● Exercise description
Let the answer be the lines from the one with "unfold ex_accepting, ex_asking." to the end of the entries, copied exactly with both boundary lines kept.

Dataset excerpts
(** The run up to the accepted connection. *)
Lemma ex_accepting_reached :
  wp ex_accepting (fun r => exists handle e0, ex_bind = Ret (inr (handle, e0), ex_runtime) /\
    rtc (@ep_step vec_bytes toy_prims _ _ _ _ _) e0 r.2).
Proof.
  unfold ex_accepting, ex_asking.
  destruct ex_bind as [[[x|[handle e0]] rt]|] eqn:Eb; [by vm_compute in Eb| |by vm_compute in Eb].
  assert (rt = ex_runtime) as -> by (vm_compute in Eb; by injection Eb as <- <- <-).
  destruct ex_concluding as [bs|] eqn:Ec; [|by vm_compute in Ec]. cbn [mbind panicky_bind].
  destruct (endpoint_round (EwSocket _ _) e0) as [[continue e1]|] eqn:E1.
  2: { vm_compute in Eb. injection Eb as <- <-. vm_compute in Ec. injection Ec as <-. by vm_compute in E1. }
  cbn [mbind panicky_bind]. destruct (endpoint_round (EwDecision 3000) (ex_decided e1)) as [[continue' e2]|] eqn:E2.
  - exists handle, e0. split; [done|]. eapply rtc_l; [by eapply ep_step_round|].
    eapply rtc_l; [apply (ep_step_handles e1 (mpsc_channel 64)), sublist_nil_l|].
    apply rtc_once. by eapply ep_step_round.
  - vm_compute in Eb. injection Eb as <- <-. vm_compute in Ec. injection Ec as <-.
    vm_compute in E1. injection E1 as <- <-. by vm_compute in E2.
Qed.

● Reply
  unfold ex_accepting, ex_asking.
  destruct ex_bind as [[[x|[handle e0]] rt]|] eqn:Eb; [by vm_compute in Eb| |by vm_compute in Eb].
  assert (rt = ex_runtime) as -> by (vm_compute in Eb; by injection Eb as <- <- <-).
  destruct ex_concluding as [bs|] eqn:Ec; [|by vm_compute in Ec]. cbn [mbind panicky_bind].
  destruct (endpoint_round (EwSocket _ _) e0) as [[continue e1]|] eqn:E1.
  2: { vm_compute in Eb. injection Eb as <- <-. vm_compute in Ec. injection Ec as <-. by vm_compute in E1. }
  cbn [mbind panicky_bind]. destruct (endpoint_round (EwDecision 3000) (ex_decided e1)) as [[continue' e2]|] eqn:E2.
  - exists handle, e0. split; [done|]. eapply rtc_l; [by eapply ep_step_round|].
    eapply rtc_l; [apply (ep_step_handles e1 (mpsc_channel 64)), sublist_nil_l|].
    apply rtc_once. by eapply ep_step_round.
  - vm_compute in Eb. injection Eb as <- <-. vm_compute in Ec. injection Ec as <-.
    vm_compute in E1. injection E1 as <- <-. by vm_compute in E2.
Qed.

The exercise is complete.